◆ WHAT YOU NEED TO DO ◆
All lines from the one containing "as -> by lia." down to the one containing "else s' = s).", both ends included, are to be given again exactly; omit the rest of the listing below.
::::::
(* ===== verification/HvfTick.v ===== *)
(** Time accounting of the running HVF task: the periodic tick, the length of a
    slice, preemption on wake-up, and what the exit of a task reports. *)
From S2P Require Import Prelude Rbtree KState HvfValue HvfClass HvfInv HvfOps HvfSpec.

Section tick.
Context {L : RbLib} {TC : TickConfig}.
Implicit Types (s : kstate) (c : Z) (p : tid) (r : rq) (t : task_struct).

(** Nanoseconds of a slice. *)
Definition slice_ns (t : task_struct) : Z := time_slice (curr_sched_value (hvf t)) * 1000000.

(** The running task after a number of ticks: its run time, and the marks that
    make it give up the CPU. *)
Definition ticked (t : task_struct) (rt : Z) (expired : bool) (t' : task_struct) : Prop :=
  runtime (hvf t') = rt ∧
  slice_expired (hvf t') = slice_expired (hvf t) || expired ∧
  need_resched t' = need_resched t || expired ∧
  curr_sched_value (hvf t') = curr_sched_value (hvf t).

Lemma slice_ns_long t : wrap64 (wrap64 (time_slice (curr_sched_value (hvf t)) * K) * K) = slice_ns t.
Proof.
  unfold slice_ns. pose proof (time_slice_bounds (curr_sched_value (hvf t))).
  rewrite (wrap64_small (time_slice _ * K)), wrap64_small; sane; lia.
Qed.

Lemma wp_tick s c p r t Q :
  k_rqs s !! c = Some r → curr r = p → k_tasks s !! p = Some t →
  is_long (runtime (hvf t) + TICK_NSEC) →
  (∀ s' t', k_rqs s' = k_rqs s → k_tasks s' !! p = Some t' →
     ticked t (runtime (hvf t) + TICK_NSEC) (slice_ns t <=? runtime (hvf t) + TICK_NSEC) t' →
     Q tt s') →
  wp (task_tick_hvf c p 0) s Q.
Proof.
  intros Hr Hcur Ht Hrt HQ. unfold task_tick_hvf, upd_se. wp_steps. cbn [hvf upd runtime].
  rewrite slice_ns_long, wrap64_small by done.
  apply wp_when; intros Hx; rewrite Hx in HQ.
  - wp_steps. eapply wp_resched_curr; [done| |].
    { rewrite Hcur. apply lookup_insert_eq. }
    intros s' [l ->]. rewrite Hcur. eapply HQ; [done|apply lookup_insert_eq|].
    unfold ticked. cbn. by rewrite !orb_true_r, wrap64_small.
  - eapply HQ; [done|apply lookup_insert_eq|]. unfold ticked. cbn.
    by rewrite !orb_false_r, wrap64_small.
Qed.

(** [n] consecutive ticks of the running task. *)
Fixpoint ticks (c : Z) (p : tid) (n : nat) : M unit :=
  match n with
  | O => skip
  | S m => ticks c p m;; task_tick_hvf c p 0
  end.

Lemma wp_ticks s c p r t n Q :
  0 < TICK_NSEC → Z.of_nat n * TICK_NSEC < 2 ^ 63 →
  k_rqs s !! c = Some r → curr r = p → k_tasks s !! p = Some t → runtime (hvf t) = 0 →
  (∀ s' t', k_rqs s' = k_rqs s → k_tasks s' !! p = Some t' →
     ticked t (Z.of_nat n * TICK_NSEC) (slice_ns t <=? Z.of_nat n * TICK_NSEC) t' → Q tt s') →
  wp (ticks c p n) s Q.
Proof.
  intros Htick Hn Hr Hcur Ht H0. revert Q Hn. induction n as [|n IH]; intros Q Hn HQ; cbn [ticks].
  - apply wp_skip. eapply HQ; [done|done|].
    assert ((slice_ns t <=? Z.of_nat 0 * TICK_NSEC) = false) as ->.
    { unfold slice_ns. pose proof (time_slice_bounds (curr_sched_value (hvf t))).
      rewrite Z.mul_0_l. apply Z.leb_gt. sane. lia. }
    split_and!; by rewrite ?orb_false_r, ?H0.
  - apply wp_bind. apply IH; [lia|]. intros s1 t1 Hr1 Ht1 (Hrt1&Hx1&Hn1&Hv1).
    eapply wp_tick; [by rewrite Hr1|done|done|rewrite Hrt1; pow_lia|].
    intros s2 t2 Hr2 Ht2 (Hrt2&Hx2&Hn2&Hv2). eapply HQ; [congruence|done|].
    assert (slice_ns t1 = slice_ns t) as Es by (unfold slice_ns; by rewrite Hv1).
    rewrite Es, Hrt1 in *. unfold ticked.
    replace (Z.of_nat (S n) * TICK_NSEC) with (Z.of_nat n * TICK_NSEC + TICK_NSEC) by lia.
    rewrite Hrt2, Hx2, Hx1, Hn2, Hn1, Hv2, Hv1, <-!orb_assoc.
    assert ((slice_ns t <=? Z.of_nat n * TICK_NSEC)
            || (slice_ns t <=? Z.of_nat n * TICK_NSEC + TICK_NSEC)
            = (slice_ns t <=? Z.of_nat n * TICK_NSEC + TICK_NSEC)) as -> by lia.
    done.
Qed.

(** C9: A running task is asked to give up the CPU exactly when it has run for its
    slice: the slice expires, and rescheduling is requested, at the first tick
    at which the run time reaches [time_slice] milliseconds, and not before. *)
Theorem slice_expires_on_time s c p r t n :
  0 < TICK_NSEC → Z.of_nat n * TICK_NSEC < 2 ^ 63 →
  k_rqs s !! c = Some r → curr r = p → k_tasks s !! p = Some t →
  runtime (hvf t) = 0 → slice_expired (hvf t) = false → need_resched t = false →
  wp (ticks c p n) s (λ _ s', ∃ t', k_tasks s' !! p = Some t' ∧
    slice_expired (hvf t') = (slice_ns t <=? Z.of_nat n * TICK_NSEC) ∧
    need_resched t' = (slice_ns t <=? Z.of_nat n * TICK_NSEC)).
Proof.
  intros Htick Hn Hr Hcur Ht H0 Hex Hnr. eapply wp_ticks; [done..|].
  intros s' t' _ Ht' (_&Hx&Hn'&_). exists t'. by rewrite Hx, Hn', Hex, Hnr.
Qed.

(** [wakeup_preempt_hvf]: the woken task preempts the task running on the waking
    CPU only when that is an HVF task that exceeded its computation time and has
    a smaller value. *)
Theorem wakeup_preempt_hvf_spec s c p r rc t tc flags :
  k_rqs s !! k_cpu s = Some rc → k_tasks s !! curr rc = Some tc →
  k_rqs s !! c = Some r → is_Some (k_tasks s !! curr r) → k_tasks s !! p = Some t →
  wp (wakeup_preempt_hvf c p flags) s (λ _ s',
    if bool_decide (sched_class tc = hvf_sched_class) &&
       (computation_time tc <? time_used (hvf tc)) &&
       (curr_sched_value (hvf tc) <? curr_sched_value (hvf t))
    then ∃ tr, k_tasks s !! curr r = Some tr ∧ rescheduled s s' (curr r) tr
    else s' = s).
Proof.
  intros Hrc Htc Hr [tr Htr] Ht. unfold wakeup_preempt_hvf, exceeded_time.
  apply wp_bind. eapply wp_current; [done|]. wp_steps.
  destruct (bool_decide _) eqn:Hcl; cbn [when andb]; [|by apply wp_skip]. wp_steps.
  destruct (_ <? _) eqn:Hx; cbn [andb when]; [|by apply wp_skip].
  destruct (curr_sched_value (hvf tc) <? _) eqn:Hv; cbn [when]; [|by apply wp_skip].
  eapply wp_resched_curr; [done..|]. eauto.
Qed.
End tick.
(** The topmost non-empty bucket has the largest value. *)
Lemma rescan_ok id idle v m u :
  partly_ok m u → 
  let '(rv, idle') := rescan id idle v (ucrq_bucket u) in
  buckets_ok id idle' m {| ucrq_value := rv; ucrq_bucket := ucrq_bucket u |} ∧
  (idle' = true → idle = true ∨ m = ∅).
Proof.
  intros (Hlen&Ht&Hm&Hv). unfold rescan.
  pose proof (top_bucket_spec (ucrq_bucket u) (Z.to_nat UCLAMP_BUCKETS) ltac:(lia)) as Htop.
  destruct (top_bucket _ _) as [w|].
  - destruct Htop as (b&k&Hb&Hk&Hn&<-&Hrest). split; [|by left].
    constructor; cbn [ucrq_value ucrq_bucket]; [done..| | |].
    + intros b' k' Hk' Hn'. pose proof (lookup_lt_Some _ _ _ Hk').
      destruct (decide (b < b')%nat).
      { exfalso. apply Hn', (Hrest b'); [lia|done]. }
      destruct (decide (b' = b)) as [->|]; [by simplify_eq|].
      destruct (Hv b k Hk Hn) as [_ Hb1], (Hv b' k' Hk' Hn') as [_ Hb2].
      destruct (decide (bk_value k' <= bk_value k)); [done|].
      pose proof (bucket_id_mono (bk_value k) (bk_value k')). lia.
    + intros _. by exists b, k.
    + intros ->. exfalso. apply Hn. by rewrite (Ht b k Hk).
  - assert (m = ∅) as ->.
    { apply map_empty. intros p. destruct (m !! p) as [se|] eqn:Hp; [|done]. exfalso.
      destruct (Hm p se Hp) as [[Hval Hb] (k&Hk&_)].
      pose proof (lookup_lt_Some _ _ _ Hk) as Hlt. unfold valid_value in Hval.
      pose proof (bucket_id_range (uc_value se)).
      pose proof (Htop (Z.to_nat (uc_bucket_id se)) k ltac:(lia) Hk) as Hz. rewrite (Ht _ k Hk) in Hz.
      apply (count_member (Z.to_nat (uc_bucket_id se)) p se m); [done|lia|lia]. }
    destruct id; (split; [|by auto]); (constructor; cbn [ucrq_value ucrq_bucket]; try done).
    all: intros b k Hk Hn; exfalso; apply Hn; by rewrite (Ht b k Hk).
Qed.

Lemma dec_buckets_ok id idle m u p se :
  buckets_ok id idle m u → m !! p = Some se → Z.of_nat (size m) < 2 ^ 53 →
  let '(u', idle') := dec_buckets id idle (Z.to_nat (uc_bucket_id se)) (uc_value se) u in
  buckets_ok id idle' (delete p m) u' ∧ (idle' = true → idle = true ∨ delete p m = ∅).
Proof.
  intros Hok Hp Hsize. destruct (member_bucket _ _ _ _ _ _ Hok Hp) as (k&Hk&Hle&Hn&Hbz).
  unfold dec_buckets. rewrite Hk. cbv zeta.
  destruct (partly_ok_dec m u p se k (buckets_ok_partly _ _ _ _ Hok) Hp Hk Hbz Hsize)
    as [-> Hpartly]. cbv zeta in Hpartly.
  set (b := Z.to_nat (uc_bucket_id se)) in *.
  set (kd := {| bk_value := bk_value k; bk_tasks := bk_tasks k - 1 |}) in *.
  assert (∀ b' k', <[b := kd]> (ucrq_bucket u) !! b' = Some k' → bk_tasks k' ≠ 0 →
            bk_value k' <= ucrq_value u) as Htop.
  { intros b' k' Hk' Hn'. apply list_lookup_insert_Some in Hk' as [(<-&<-&_)|[Hne Hk']];
      [exact (bo_top _ _ _ _ Hok b k Hk Hn)|by eapply (bo_top _ _ _ _ Hok)]. }
  destruct (bo_attained _ _ _ _ Hok) as (b'&k'&Hk'&Hn'&Heq); [by intros ->|].
  destruct (Z.eqb_spec (bk_tasks k - 1) 0) as [Hz|Hnz]; cbn [andb].
  - destruct (Z.leb_spec (ucrq_value u) (bk_value k)) as [Hge|Hlt].
    + pose proof (rescan_ok id idle (uc_value se) _ _ (Hpartly 0)) as Hres.
      cbn [ucrq_bucket] in Hres. by destruct (rescan _ _ _ _).
    + split; [|by left]. apply attained_ok; [apply Hpartly|done|]. exists b', k'.
      split; [|done]. apply list_lookup_insert_Some. right. split; [|done].
      intros ->. simplify_eq. lia.
  - split; [|by left]. apply attained_ok; [apply Hpartly|done|].
    destruct (decide (b' = b)) as [->|Hne].
    + simplify_eq. exists b, kd.
      split; [apply list_lookup_insert_eq; by eapply lookup_lt_Some|done].
    + exists b', k'. split; [|done]. by apply list_lookup_insert_Some; right.
Qed.
End pure.

(** * The operations on the kernel state *)

Lemma uclamp_set id f t : uclamp id (set_uclamp id f t) = f (uclamp id t).
Proof. by destruct id. Qed.
Lemma uclamp_set_ne id id' f t : id ≠ id' → uclamp id' (set_uclamp id f t) = uclamp id' t.
Proof. by destruct id, id'. Qed.
Lemma set_uclamp_comp id f g t : set_uclamp id f (set_uclamp id g t) = set_uclamp id (λ u, f (g u)) t.
Proof. by destruct id. Qed.
Lemma set_uclamp_cpu id f t : cpu (set_uclamp id f t) = cpu t.
Proof. by destruct id. Qed.
Lemma set_uclamp_req_same id id' f t : uclamp_req id' (set_uclamp id f t) = uclamp_req id' t.
Proof. by destruct id, id'. Qed.
Lemma rq_uclamp_set id f r : rq_uclamp id (set_rq_uclamp id f r) = f (rq_uclamp id r).
Proof. by destruct id. Qed.
Lemma rq_uclamp_set_ne id id' f r : id ≠ id' → rq_uclamp id' (set_rq_uclamp id f r) = rq_uclamp id' r.
Proof. by destruct id, id'. Qed.
Lemma set_rq_uclamp_comp id f g r :
  set_rq_uclamp id f (set_rq_uclamp id g r) = set_rq_uclamp id (λ u, f (g u)) r.
Proof. by destruct id. Qed.
Lemma set_rq_uclamp_flags id f r : uclamp_flags (set_rq_uclamp id f r) = uclamp_flags r.
Proof. by destruct id. Qed.
Lemma set_rq_uclamp_ext id f g r :
  f (rq_uclamp id r) = g (rq_uclamp id r) → set_rq_uclamp id f r = set_rq_uclamp id g r.
Proof. destruct id, r; unfold set_rq_uclamp, upd; cbn; by intros ->. Qed.
Create Rewrite HintDb uclamp.
#[export] Hint Rewrite uclamp_set set_uclamp_comp set_uclamp_cpu rq_uclamp_set
  set_rq_uclamp_comp set_rq_uclamp_flags : uclamp.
::::::
◆ SOLVED EXERCISE ◆
            = (slice_ns t <=? Z.of_nat n * TICK_NSEC + TICK_NSEC)) as -> by lia.
    done.
Qed.

(** C9: A running task is asked to give up the CPU exactly when it has run for its
    slice: the slice expires, and rescheduling is requested, at the first tick
    at which the run time reaches [time_slice] milliseconds, and not before. *)
Theorem slice_expires_on_time s c p r t n :
  0 < TICK_NSEC → Z.of_nat n * TICK_NSEC < 2 ^ 63 →
  k_rqs s !! c = Some r → curr r = p → k_tasks s !! p = Some t →
  runtime (hvf t) = 0 → slice_expired (hvf t) = false → need_resched t = false →
  wp (ticks c p n) s (λ _ s', ∃ t', k_tasks s' !! p = Some t' ∧
    slice_expired (hvf t') = (slice_ns t <=? Z.of_nat n * TICK_NSEC) ∧
    need_resched t' = (slice_ns t <=? Z.of_nat n * TICK_NSEC)).
Proof.
  intros Htick Hn Hr Hcur Ht H0 Hex Hnr. eapply wp_ticks; [done..|].
  intros s' t' _ Ht' (_&Hx&Hn'&_). exists t'. by rewrite Hx, Hn', Hex, Hnr.
Qed.

(** [wakeup_preempt_hvf]: the woken task preempts the task running on the waking
    CPU only when that is an HVF task that exceeded its computation time and has
    a smaller value. *)
Theorem wakeup_preempt_hvf_spec s c p r rc t tc flags :
  k_rqs s !! k_cpu s = Some rc → k_tasks s !! curr rc = Some tc →
  k_rqs s !! c = Some r → is_Some (k_tasks s !! curr r) → k_tasks s !! p = Some t →
  wp (wakeup_preempt_hvf c p flags) s (λ _ s',
    if bool_decide (sched_class tc = hvf_sched_class) &&
       (computation_time tc <? time_used (hvf tc)) &&
       (curr_sched_value (hvf tc) <? curr_sched_value (hvf t))
    then ∃ tr, k_tasks s !! curr r = Some tr ∧ rescheduled s s' (curr r) tr
    else s' = s).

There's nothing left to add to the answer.